Der Unfall geschah während des Betriebs, die genauen Ursachen sind jedoch noch Gegenstand der Ermittlungen. Aufgrund der Schwere seiner Verletzungen musste der Mann per Rettungshubschrauber in eine Spezialklinik geflogen werden. Seine Arbeitskollegen versorgten ihn bis zum Eintreffen der Sanitäter medizinisch.

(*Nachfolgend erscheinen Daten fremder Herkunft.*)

Definition digit_val (base : nat) (c : ascii) : option Z :=
  let n := nat_of_ascii c in
  let v :=
    if (48 <=? n)%nat && (n <=? 57)%nat then Some (n - 48)%nat
    else if (97 <=? n)%nat && (n <=? 102)%nat then Some (n - 87)%nat
    else if (65 <=? n)%nat && (n <=? 70)%nat then Some (n - 55)%nat
    else None in
  match v with
  | Some d => if (d <? base)%nat then Some (Z.of_nat d) else None
  | None => None
  end.

(** The longest prefix of digits of [s] in [base]: its value on top of
    [acc], the number of digits read on top of [cnt], and the rest. *)
Fixpoint read_digits (base : nat) (s : string) (acc : Z) (cnt : nat)
  : Z * nat * string :=
  match s with
  | EmptyString => (acc, cnt, s)
  | String c r =>
      match digit_val base c with
      | Some d => read_digits base r (Z.of_nat base * acc + d)%Z (S cnt)
      | None => (acc, cnt, s)
      end
  end.

(** [0x..], [0o..], [0b..]: digits in the base, nothing after them. *)
Definition radix_literal (base : nat) (s : string) : JSNumber :=
  match read_digits base s 0%Z 0%nat with
  | (v, S _, EmptyString) => Fin (IZR v)
  | _ => NotFinite
  end.

Definition read_sign (s : string) : bool * string :=
  match s with
  | String "-" r => (true, r)
  | String "+" r => (false, r)
  | _ => (false, s)
  end.

(** The exponent part: empty, or [e]/[E], a sign and digits. *)
Definition read_exponent (s : string) : option Z :=
  match s with
  | EmptyString => Some 0%Z
  | String c r =>
      if (Ascii.eqb c "e" || Ascii.eqb c "E")%bool then
        let '(neg, r1) := read_sign r in
        match read_digits 10 r1 0%Z 0%nat with
        | (e, S _, EmptyString) => Some (if neg then (- e)%Z else e)
        | _ => None
        end
      else None
  end.

(** An unsigned decimal literal: digits, an optional fraction, an
    optional exponent; at least one digit before the exponent. *)
Definition decimal_literal (s : string) : JSNumber :=
  let '(ip, ni, r1) := read_digits 10 s 0%Z 0%nat in
  let '(fp, nf, r2) :=
    match r1 with
    | String "." r => read_digits 10 r 0%Z 0%nat
    | _ => (0%Z, 0%nat, r1)
    end in
  match (ni + nf)%nat, read_exponent r2 with
  | S _, Some e =>
      Fin (IZR (ip * 10 ^ Z.of_nat nf + fp) * powerRZ 10 (e - Z.of_nat nf))
  | _, _ => NotFinite
  end.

Die Sonderkommission der Kriminalpolizei Schwabach hat die Ermittlungen zur Klärung des Hergangs übernommen. Für den Umgang mit Nickeltauchbädern gelten in Deutschland strenge Sicherheitsvorschriften, darunter die Gefahrstoffverordnung (GefStoffV) und die Technische Regel für Gefahrstoffe 510 (TRGS 510). Diese schreiben unter anderem Belüftungssysteme, persönliche Schutzausrüstung, Notduschen und regelmäßige Arbeitsplatzkontrollen vor. Ob alle Vorgaben eingehalten wurden, ist nun Teil der Untersuchungen.
Das Unternehmen hat bisher keine weiteren Details bekannt gegeben, die Behörden prüfen jedoch die Einhaltung der Sicherheitsstandards. Der Zustand des Verletzten bleibt nach dem Unfall kritisch.
Die Ermittlungen sollen klären, ob zum Zeitpunkt des Unfalls alle Sicherheitsprotokolle korrekt angewendet wurden. Der verletzte Arbeiter wurde mit einem Rettungshubschrauber zur notfallmedizinischen Behandlung geflogen. Bisher liegen keine Bestätigungen für Verstöße gegen Arbeitsschutzbestimmungen vor.